Today Brussels has sent its proposal for sanctions to the capitals of the Twenty-seven with a view to its approval by the Council, at the latest, on February 24, one year after the start of the war. Like all, it must be unanimously approved; Although it has been increasingly difficult, especially when decisions have been made in the energy field, so far the EU has managed to stick together and push through all the proposals.

In the economic field, they propose new export bans valued at more than 11,000 million euros in order to "deprive the Russian economy of critical technology and industrial goods", especially those that it cannot replace by importing from third countries, for For example, electronics, specialized vehicles and spare parts for machinery, trucks and planes, as well as cranes and antennas. Exports of dual-use civil and military goods and advanced technology will also be restricted.

Specifically, the sanctions proposal presented by Von der Leyen and the EU External Action Service led by Josep Borrell seeks to control the exports of 46 new electronic components that can be used for weapons such as missiles, drones and helicopters. "With this, we will have banned all technological products that are on the battlefield and we will make sure that they do not find another way to get them," says the president of the Commission.

To do this, for the first time, Brussels proposes to apply to the Iranian Revolutionary Guard and half a dozen other entities in this country the same sanctions that will be applied to Russia regarding sensitive or dual-use technologies. "This should be a strong deterrent for other companies or international intermediaries," says the president of the European Commission, who has insisted that "Iranian drones kill Ukrainian civilians." Once again, the 10th sanctions package aims to stifle the "Russian propaganda machine" by including new figures identified with spreading "toxic lies to polarize our societies" on the sanctioned list.
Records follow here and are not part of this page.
Lemma Forall_delete (Q : V -> Prop) k m :
  Forall (fun kv => Q (snd kv)) m ->
  Forall (fun kv => Q (snd kv)) (JsMap.delete k m).
Proof.
  intros Hm. induction Hm as [|[k' v'] m Hv' Hm IH]; simpl; [done|].
  destruct (decide (k' = k)); [done | by apply Forall_cons].
Qed.

Lemma Forall_get (Q : V -> Prop) k v m :
  Forall (fun kv => Q (snd kv)) m -> JsMap.get k m = Some v -> Q v.
Proof.
  intros Hm Hget. apply get_elem in Hget.
  rewrite Forall_forall in Hm. exact (Hm _ Hget).
Qed.

Lemma Forall_forEach_ (Q : V -> Prop) (f : V -> V) m :
  (forall v, Q v -> Q (f v)) ->
  Forall (fun kv => Q (snd kv)) m ->
  Forall (fun kv => Q (snd kv)) (JsMap.forEach_ f m).
Proof.
  intros Hf Hm. induction Hm as [|[k' v'] m Hv' Hm IH]; simpl; [done|].
  apply Forall_cons. split; [by apply Hf | exact IH].
Qed.

Lemma forEach__id (f : V -> V) m :
  (forall v, f v = v) -> JsMap.forEach_ f m = m.
Proof.
  intros Hf. induction m as [|[k v] m IH]; simpl; [done|].
  by rewrite Hf, IH.
Qed.

Lemma forEach__ext (f g : V -> V) m :
  (forall v, f v = g v) -> JsMap.forEach_ f m = JsMap.forEach_ g m.
Proof.
  intros Hfg. unfold JsMap.forEach_. apply map_ext. intros [k v]. simpl.
  by rewrite Hfg.
Qed.

Lemma forEach__compose (f g : V -> V) m :
  JsMap.forEach_ f (JsMap.forEach_ g m) = JsMap.forEach_ (fun v => f (g v)) m.
Proof. unfold JsMap.forEach_. by rewrite map_map. Qed.

Lemma delete_singleton_empty k m :
  JsMap.delete k m = [] -> JsMap.has k m = true -> exists v, m = [(k, v)].
Proof.
  unfold JsMap.has. destruct m as [|[k' v'] m]; simpl; [done|].
  destruct (decide (k' = k)) as [->|Hne]; [|done].
  intros -> _. by exists v'.
Qed.

End JsMapMore.

(** ** The table, continued *)

Lemma with_instances_same s : with_instances (_instances s) s = s.
Proof. by destruct s. Qed.

Lemma setPane_same s paneId paneInstances :
  JsMap.get paneId (_instances s) = Some paneInstances ->
  setPane paneId paneInstances s = s.
Proof.
  intros Hget. unfold setPane. rewrite set_get_same by done.
  apply with_instances_same.
Qed.

Lemma hasInstances_setPane s paneId paneInstances :
  hasInstances (setPane paneId paneInstances s) paneId = true.
Proof.
  unfold hasInstances, setPane, JsMap.has. simpl. by rewrite get_set_eq.
Qed.

Lemma hasInstances_setPane_ne s paneId paneId' paneInstances :
  paneId <> paneId' ->
  hasInstances (setPane paneId paneInstances s) paneId'
  = hasInstances s paneId'.
Proof.
  intros Hne. unfold hasInstances, setPane, JsMap.has. simpl.
  by rewrite get_set_ne.
Qed.

Lemma hasInstances_false_get s paneId :
  hasInstances s paneId = false <-> JsMap.get paneId (_instances s) = None.
Proof.
  unfold hasInstances, JsMap.has.
  by destruct (JsMap.get paneId (_instances s)).
Qed.

(** ** [addInstance], continued *)

(** What [addInstance] can leave: the store as it was, or the store with the
    pane's map replaced. *)
Lemma addInstance_store s paneId indicator isStack :
  fst (addInstance s paneId indicator isStack) = s \/
  exists paneInstances,
    fst (addInstance s paneId indicator isStack)
    = setPane paneId paneInstances s /\
    (JsMap.size paneInstances <= 1)%nat.
Proof.
  destruct (JsMap.get paneId (_instances s)) as [m|] eqn:Hpane.
  - left. by rewrite (addInstance_existing_pane _ _ _ _ _ Hpane).
  - right.
    destruct (JsMap.get (Indicator.name indicator) (_templates s))
      as [T|] eqn:Htpl.
    + rewrite (addInstance_new_pane _ _ _ _ _ Hpane Htpl). simpl.
      eexists. split; [reflexivity | simpl; lia].
    + rewrite addInstance_unknown_template by done. simpl.
      exists JsMap.empty. split; [reflexivity | simpl; lia].
Qed.

(** X1. [isStack] has no effect: with [true] and with [false], [addInstance]
    leaves the same store and gives the same answer. *)
Theorem addInstance_isStack_irrelevant s paneId indicator :
  addInstance s paneId indicator true = addInstance s paneId indicator false.
Proof.
  unfold addInstance.
  destruct (JsMap.get paneId (_instances s)) as [m|]; simpl; [done|].
  destruct (JsMap.get (Indicator.name indicator) (_templates s)) as [T|];
    [|done].
  by destruct (_overrideInstance T indicator).
Qed.



(** X4. Whatever its outcome, [addInstance] on a pane leaves the other panes,
    the templates and the chart store as they were. *)
Theorem addInstance_other_panes s paneId indicator isStack other :
  paneId <> other ->
  let after := fst (addInstance s paneId indicator isStack) in
  getInstances after other = getInstances s other /\
  hasInstances after other = hasInstances s other /\
  _templates after = _templates s /\
  _chartStore after = _chartStore s.
Proof.
  intros Hne after. unfold after.
  destruct (addInstance_store s paneId indicator isStack)
    as [->|(m & -> & _)]; [done|].
  split; [by apply getInstances_setPane_ne|].
  split; [by apply hasInstances_setPane_ne | done].
Qed.

Lemma addInstance_other_panes_witness :
  "pane5" <> "pane2" /\
  getInstances
    (fst (addInstance Sample.fourPanes "pane5" (Indicator.only "MA") true))
    "pane2"
  = getInstances Sample.fourPanes "pane2".
Proof.
  assert (H : "pane5" <> "pane2") by discriminate.
  split; [exact H|].
  apply (addInstance_other_panes Sample.fourPanes "pane5"
           (Indicator.only "MA") true "pane2" H).
Defined.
The sanctions against Russia since the beginning of the war are the most restrictive measures ever adopted by the EU against a third country. To ensure that they are applied correctly, Brussels wants to force banks to make public the list of Russian financial assets that they have frozen, a measure "crucial in view of the possible use of Russian assets to finance the reconstruction of Ukraine," Von stressed. der Leyen. The legal framework of this measure is complicated -for now, the only thing that arises is to make investments in the markets with these funds and collect the benefits- but the European Council has asked the EC to present proposals and locate the frozen assets of the Bank Russian Central.
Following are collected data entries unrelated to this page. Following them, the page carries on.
(** X4: after at least one event the status is always set: it is [error]
    when one of the events is an error event, and otherwise the status the
    summary had before, or [created] if it had none. In particular no event
    moves a summary out of [error]. *)
Theorem applyLifecycleEvents_status s e events :
  Metrics.status (Metrics.applyLifecycleEvents s (e :: events))
  = (if existsb (fun ev => Metrics.is_error (Metrics.kind ev)) (e :: events)
     then Some Metrics.error
     else Some (default Metrics.created (Metrics.status s))) /\
  (Metrics.status s = Some Metrics.error ->
   Metrics.status (Metrics.applyLifecycleEvents s (e :: events)) = Some Metrics.error).
Proof.
  assert (Metrics.status (Metrics.applyLifecycleEvents s (e :: events))
          = if existsb (fun ev => Metrics.is_error (Metrics.kind ev)) (e :: events)
            then Some Metrics.error
            else Some (default Metrics.created (Metrics.status s))) as Hstatus.
  { revert s e. induction events as [| e' events IH]; intros s e.
    - unfold Metrics.applyLifecycleEvents. simpl. rewrite applyLifecycleEvent_fields. cbn.
      by destruct (Metrics.is_error (Metrics.kind e)).
    - rewrite applyLifecycleEvents_cons, IH, applyLifecycleEvent_fields.
      cbn [existsb Metrics.status].
      destruct (Metrics.is_error (Metrics.kind e)), (Metrics.is_error (Metrics.kind e')),
        (existsb (fun ev => Metrics.is_error (Metrics.kind ev)) events); reflexivity. }
  split; [exact Hstatus |].
  intros Herr. rewrite Hstatus, Herr.
  by destruct (existsb _ _).
Qed.

Lemma foldr_max_init d t l : foldr Z.max (Z.max d t) l = Z.max t (foldr Z.max d l).
Proof. induction l as [| x l IH]; simpl; [lia |]. rewrite IH. lia. Qed.

(** X5: events never change created-at. Last-observation-at is touched by
    observation-started and observation-completed events only; after a
    sequence that has such events it is the largest of their timestamps, of
    the value it had before, and of zero (an unset value counts as zero, so
    a timestamp before the epoch is recorded as 0). Last-error-at is the
    same for error events. *)
Theorem applyLifecycleEvents_stamps s events :
  let observed :=
    Metrics.timestamp <$>
      filter (fun ev => Metrics.is_observation (Metrics.kind ev) = true) events in
  let failed :=
    Metrics.timestamp <$>
      filter (fun ev => Metrics.is_error (Metrics.kind ev) = true) events in
  let after := Metrics.applyLifecycleEvents s events in
  Metrics.createdAt after = Metrics.createdAt s /\
  Metrics.lastObservationAt after
  = match observed with
    | [] => Metrics.lastObservationAt s
    | _ => Some (foldr Z.max (default 0 (Metrics.lastObservationAt s)) observed)
    end /\
  Metrics.lastErrorAt after
  = match failed with
    | [] => Metrics.lastErrorAt s
    | _ => Some (foldr Z.max (default 0 (Metrics.lastErrorAt s)) failed)
    end.
Proof.
  cbv zeta. revert s. induction events as [| e events IH]; intros s; [done |].
  rewrite applyLifecycleEvents_cons.
  destruct (IH (Metrics.applyLifecycleEvent s e)) as (Hc & Ho & He).
  rewrite Hc, Ho, He, applyLifecycleEvent_fields. cbn [Metrics.createdAt
    Metrics.lastObservationAt Metrics.lastErrorAt].
  rewrite !filter_cons.
  split; [done |]. split.
  - destruct (Metrics.is_observation (Metrics.kind e)) eqn:Hobs.
    + rewrite decide_True by done. rewrite fmap_cons. cbn [default foldr].
      destruct (Metrics.timestamp <$> filter _ events) as [| t l]; simpl; [f_equal; lia |].
      f_equal. rewrite foldr_max_init. lia.
    + by rewrite decide_False by done.
  - destruct (Metrics.is_error (Metrics.kind e)) eqn:Herr.
    + rewrite decide_True by done. rewrite fmap_cons. cbn [default foldr].
      destruct (Metrics.timestamp <$>
                  filter (fun ev => Metrics.is_error (Metrics.kind ev) = true) events)
        as [| t l]; simpl; [f_equal; lia |].
      f_equal. rewrite foldr_max_init. lia.
    + by rewrite decide_False by done.
Qed.

(** X6: [compareSemanticVersion] behaves as a comparator should: it only
    answers -1, 0 or 1, swapping the arguments negates the answer, and
    "below" is transitive; so sorting with it is well defined. *)
Theorem compareSemanticVersion_comparator :
  (forall a b, Metrics.compareSemanticVersion a b = -1 \/
               Metrics.compareSemanticVersion a b = 0 \/
               Metrics.compareSemanticVersion a b = 1) /\
  (forall a b, Metrics.compareSemanticVersion b a = - Metrics.compareSemanticVersion a b) /\
  (forall a b c,
     Metrics.compareSemanticVersion a b = -1 ->
     Metrics.compareSemanticVersion b c = -1 ->
     Metrics.compareSemanticVersion a c = -1).
Proof.
  split; [| split].
  - intros [[a1 a2] a3] [[b1 b2] b3]. rewrite compareSemanticVersion_unfold.
    version_cases; tauto.
  - intros [[a1 a2] a3] [[b1 b2] b3]. rewrite !compareSemanticVersion_unfold.
    version_cases; lia.
  - intros a b c. rewrite !compareSemanticVersion_lt.
    destruct a as [[a1 a2] a3], b as [[b1 b2] b3], c as [[c1 c2] c3].
    unfold Metrics.lex_lt. lia.
Qed.

(** X7: where adding 1 is exact, bumps are steps of the order. A patch
    bump of a version whose patch is a safe integer gives the very next
    version: nothing compares above [v] and below its patch bump. The patch
    bump is below the minor bump when the minor part is a safe integer, and
    the minor bump below the major bump when the major part is one. Past
    the safe integers this is lost: at a minor part of 2^53 the minor bump
    leaves the part as it is and clears the patch, and so ends up below the
    patch bump. *)
Theorem bumpSemanticVersion_steps :
  (forall v w,
     JS.isSafeInteger (Metrics.bumped_part v Metrics.patch_part) = true ->
     Metrics.compareSemanticVersion v w = -1 ->
     Metrics.compareSemanticVersion w (Metrics.bumpSemanticVersion v Metrics.patch_part) <> -1) /\
  (forall v,
     JS.isSafeInteger (Metrics.bumped_part v Metrics.minor_part) = true ->
     Metrics.compareSemanticVersion
       (Metrics.bumpSemanticVersion v Metrics.patch_part)
       (Metrics.bumpSemanticVersion v Metrics.minor_part) = -1) /\
  (forall v,
     JS.isSafeInteger (Metrics.bumped_part v Metrics.major_part) = true ->
     Metrics.compareSemanticVersion
       (Metrics.bumpSemanticVersion v Metrics.minor_part)
       (Metrics.bumpSemanticVersion v Metrics.major_part) = -1) /\
  Metrics.compareSemanticVersion
    (Metrics.bumpSemanticVersion (0, 9007199254740992, 5) Metrics.patch_part)
    (Metrics.bumpSemanticVersion (0, 9007199254740992, 5) Metrics.minor_part) = 1.
Proof.
  split; [| split; [| split; [| by vm_compute]]].
  - intros [[a1 a2] a3] [[b1 b2] b3] Hsafe. rewrite !compareSemanticVersion_lt.
    cbn [Metrics.bumped_part Metrics.bumpSemanticVersion] in Hsafe |- *.
    rewrite (add_one_safe _ Hsafe). unfold Metrics.lex_lt. lia.
  - intros [[a1 a2] a3] Hsafe. rewrite !compareSemanticVersion_lt.
    cbn [Metrics.bumped_part Metrics.bumpSemanticVersion] in Hsafe |- *.
    rewrite (add_one_safe _ Hsafe). unfold Metrics.lex_lt. lia.
  - intros [[a1 a2] a3] Hsafe. rewrite !compareSemanticVersion_lt.
    cbn [Metrics.bumped_part Metrics.bumpSemanticVersion] in Hsafe |- *.
    rewrite (add_one_safe _ Hsafe). unfold Metrics.lex_lt. lia.
Qed.

Lemma bumpSemanticVersion_steps_witness :
  Metrics.compareSemanticVersion (1, 2, 4)
    (Metrics.bumpSemanticVersion (1, 2, 3) Metrics.patch_part) <> -1 /\
  Metrics.compareSemanticVersion
    (Metrics.bumpSemanticVersion (1, 2, 3) Metrics.patch_part)
    (Metrics.bumpSemanticVersion (1, 2, 3) Metrics.minor_part) = -1.
Proof.
  destruct bumpSemanticVersion_steps as (Hnext & Hminor & _).
  split.
  - apply (Hnext (1, 2, 3) (1, 2, 4)); reflexivity.
  - apply (Hminor (1, 2, 3)). reflexivity.
Defined.

Lemma digit_not_dot c : JS.is_digit c = true -> Ascii.eqb c "." = false.
Proof. destruct c as [[] [] [] [] [] [] [] []]; vm_compute; congruence. Qed.

Lemma bigint_toString_no_dot z :
  JS.all_chars (fun c => negb (Ascii.eqb c ".")) (JS.bigint_toString z) = true.
Proof.
  unfold JS.bigint_toString. destruct (z <? 0); [cbn [JS.all_chars]; simpl negb |];
    (eapply all_chars_impl; [| by apply decimal_digits_all_digits]);
    intros c Hc; by rewrite digit_not_dot.
Qed.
During the same parliamentary debate, Borrell has defended the effectiveness of European sanctions against Russia and has compared them to arsenic. "Sanctions are a slow-acting poison like the one made from arsenic. They take time to produce their effects, but they do it and they do it irreversibly." Although "the Russian economy has not collapsed", "things are changing", thanks to the sanctions and in particular the cap on the price of Russian oil agreed by the G7 and the EU, the high representative of European Foreign Policy has emphasized. The growth rate of the Russian GDP is not what Moscow expected, in January Russian income from hydrocarbons fell by 46% compared to the previous year and the public deficit is 14 times higher than before the war.